(** Modelled from the spec: [copy_wraps] of the utils module, which is not
    among the sources.  The function it decorates "exposes the same
    default values and parameter names as base_callable": the signature
    reported for the wrapper is the one of the wrapped callable. *)
Definition copy_wraps {R R'} (wrapped : Callable R)
    (f : list value → dict value → R') : Callable R' :=
  {| parameters := parameters wrapped;
     return_annotation := return_annotation wrapped;
     call := f |}.

(** [f.__annotations__["return"] = t] *)
Definition set_return_annotation {R} (f : Callable R)
    (t : Annotation) : Callable R :=
  {| parameters := parameters f; return_annotation := t; call := call f |}.

(** The three checks [get_creator] makes on a parameter. *)
Definition check_parameter (par : Param) : result unit :=
  if decide (par_annotation par = empty) then
    Err (ValueError "Type hint must be specified for all args.")
  else if decide (par_kind par = VAR_POSITIONAL) then
    Err (ValueError "Variadic positional args cannot be used.")
  else if decide (par_kind par = VAR_KEYWORD) then
    Err (ValueError "Variadic keyword args cannot be used.")
  else OK ().

(** A parameter without type hint, or one that collects the unbounded
    positional or keyword arguments. *)
Definition rejected (par : Param) : Prop :=
  par_annotation par = empty ∨
  par_kind par = VAR_POSITIONAL ∨ par_kind par = VAR_KEYWORD.

(** The loop of [wrapper] over [tuple(kwargs.keys())]. *)
Definition drop_unknown (sig : list Param) (kwargs : dict value)
  : dict value :=
  foldl (λ kwargs key,
           if negb (in_parameters key sig) then Dict.pop key kwargs
           else kwargs)
        kwargs (Dict.keys kwargs).

Definition get_creator (creator : Callable (result value))
    (dims : list string) (dtype : option Dtype) : result DataArrayCreator :=
  let sig := parameters creator in
  let TypedArray := TDataArray dims dtype in
  for_ sig check_parameter;;
  let wrapper := copy_wraps creator (λ args kwargs,
    let kwargs := drop_unknown sig kwargs in
    da ← lift (raw ← call creator args kwargs; type_call TypedArray raw);
    new_object da) in
  OK (set_return_annotation wrapper TypedArray).

(** A class before [dataclass] has processed it: [__annotations__] and the
    attributes of the class body. *)
Record PyClass : Type := {
  cls_annotations : dict Annotation;
  cls_dict : dict value
}.

Definition update_annotations {R} (cls : PyClass) (based_on : Callable R)
  : PyClass :=
  let '(leading_annotations, trailing_annotations) :=
    foldl (λ '(leading, trailing) par,
             if decide (par_kind par = KEYWORD_ONLY) then
               (leading, Dict.setitem (par_name par) (par_annotation par) trailing)
             else
               (Dict.setitem (par_name par) (par_annotation par) leading, trailing))
          ([], []) (parameters based_on) in
  {| cls_annotations :=
       Dict.merge (Dict.merge leading_annotations (cls_annotations cls))
                  trailing_annotations;
     cls_dict := cls_dict cls |}.

(** [setattr(cls, name, value)] *)
Definition setattr (cls : PyClass) (name : string) (v : value) : PyClass :=
  {| cls_annotations := cls_annotations cls;
     cls_dict := Dict.setitem name v (cls_dict cls) |}.

(** [not par.default == par.empty].  A parameter without default has
    [empty] as its default, and a number is not [empty].  An array is
    compared with [empty] element by element, and numpy refuses to give the
    truth value of the outcome when it has more than one element. *)
Definition has_default (par : Param) : result bool :=
  match par_default par with
  | None => OK false
  | Some (Scalar _) => OK true
  | Some (Array a) =>
      match size (shape a) with
      | 0 =>
          if refuses_empty_truth then
            Err (ValueError "The truth value of an empty array is ambiguous.")
          else OK true
      | 1 => OK true
      | _ =>
          Err (ValueError
                 "The truth value of an array with more than one element is ambiguous. Use a.any() or a.all()")
      end
  end.

(** The loop of [update_defaults] from the given parameter on. *)
Fixpoint update_defaults_from (cls : PyClass) (pars : list Param)
  : result PyClass :=
  match pars with
  | [] => OK cls
  | par :: pars' =>
      given ← has_default par;
      match given, par_default par with
      | true, Some d => update_defaults_from (setattr cls (par_name par) d) pars'
      | _, _ => update_defaults_from cls pars'
      end
  end.

Definition update_defaults {R} (cls : PyClass) (based_on : Callable R)
  : result PyClass :=
  update_defaults_from cls (parameters based_on).

(** [dataclasses.Field] *)
Record Field : Type := {
  f_name : string;
  f_type : Annotation;
  f_default : option value
}.

(** What [dataclass] makes of an annotation: a field of the instances, or
    one of the two pseudo-fields, a class variable or a parameter of
    [__init__] only. *)
Inductive FieldType : Type :=
  | FIELD
  | FIELD_CLASSVAR
  | FIELD_INITVAR.

#[export] Instance FieldType_eq_dec : EqDecision FieldType.
Proof. solve_decision. Defined.

Definition field_type (t : Annotation) : FieldType :=
  match t with
  | TClassVar => FIELD_CLASSVAR
  | TInitVar => FIELD_INITVAR
  | _ => FIELD
  end.

(** A DataArray class: [__dataclass_fields__], pseudo-fields included, in
    declaration order, and [__dataarray_creator__]. *)
Record DataArrayClass : Type := {
  dataclass_fields : list Field;
  dataarray_creator : DataArrayCreator
}.

(** [dataclasses.fields]: the fields without the pseudo-fields. *)
Definition fields (cls : DataArrayClass) : list Field :=
  filter (λ f, field_type (f_type f) = FIELD) (dataclass_fields cls).

(** The field [dataclass] makes of an annotation: a class attribute of the
    same name is its default.  A field of the instances may not have a
    default of an unhashable class, which the class of arrays is (the rule
    of Python 3.11; older versions refuse lists, dictionaries and sets
    only). *)
Definition get_field (cls : PyClass) (name : string) (t : Annotation)
  : result Field :=
  match field_type t, Dict.get name (cls_dict cls) with
  | FIELD, Some (Array _) =>
      Err (ValueError
             ("mutable default <class 'numpy.ndarray'> for field " +:+ name +:+
              " is not allowed: use default_factory"))
  | _, default => OK {| f_name := name; f_type := t; f_default := default |}
  end.

(** The parameters of the generated [__init__] are the fields and the
    [InitVar] pseudo-fields: among them [dataclass] refuses one without
    default after one with a default. *)
Fixpoint check_field_order (seen_default : bool) (fs : list Field)
  : result unit :=
  match fs with
  | [] => OK ()
  | f :: fs' =>
      if decide (field_type (f_type f) = FIELD_CLASSVAR) then
        check_field_order seen_default fs'
      else
        match f_default f with
        | Some _ => check_field_order true fs'
        | None =>
            if seen_default then
              Err (TypeError ("non-default argument '" +:+ f_name f +:+
                              "' follows default argument"))
            else check_field_order false fs'
        end
  end.

(** [dataclass(cls)]: one field or pseudo-field per annotation, in the
    order of [__annotations__]. *)
Definition dataclass (cls : PyClass) (creator : DataArrayCreator)
  : result DataArrayClass :=
  fs ← comprehension (λ na, get_field cls na.1 na.2) (cls_annotations cls);
  check_field_order false fs;;
  OK {| dataclass_fields := fs; dataarray_creator := creator |}.

(** The decorator [dataarrayclass(dims, dtype, creator)] applied to [cls]. *)
Definition dataarrayclass (dims : list string) (dtype : option Dtype)
    (creator : Callable (result value)) (cls : PyClass)
  : result DataArrayClass :=
  dataarray_creator ← get_creator creator dims dtype;
  let cls := update_annotations cls dataarray_creator in
  cls ← update_defaults cls dataarray_creator;
  dataclass cls dataarray_creator.

(** An instance: its class and the values of its attributes. *)
Record Instance : Type := {
  inst_class : DataArrayClass;
  inst_dict : dict value
}.

Definition getattr (inst : Instance) (name : string) : result value :=
  match Dict.get name (inst_dict inst) with
  | Some v => OK v
  | None => Err (AttributeError name)
  end.

(** [dataclasses.asdict]: the fields in order, each with a copy of its
    value. *)
Definition asdict (inst : Instance) : result (dict value) :=
  comprehension (λ f, v ← getattr inst (f_name f); OK (f_name f, v))
                (fields (inst_class inst)).

Definition set_coord (dataarray : loc) (field : Field) (v : value) : M unit :=
  dims ← lift (type_dims (f_type field));
  shape ← comprehensionM (λ dim, sizes_getitem dataarray dim) dims;
  typed ← lift (full ← np_full shape v; type_call (f_type field) (Array full));
  coords_setitem dataarray (f_name field) (dims, typed).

-------

▸ **ABOUT THIS TASK**:
Looking at the records above, return exactly the lines from the line with "(Array a) =>" to the line with "(** The loop of [update_defaults]", both ends included.

▸ **RESULT BELOW**:
  | Some (Array a) =>
      match size (shape a) with
      | 0 =>
          if refuses_empty_truth then
            Err (ValueError "The truth value of an empty array is ambiguous.")
          else OK true
      | 1 => OK true
      | _ =>
          Err (ValueError
                 "The truth value of an array with more than one element is ambiguous. Use a.any() or a.all()")
      end
  end.

(** The loop of [update_defaults] from the given parameter on. *)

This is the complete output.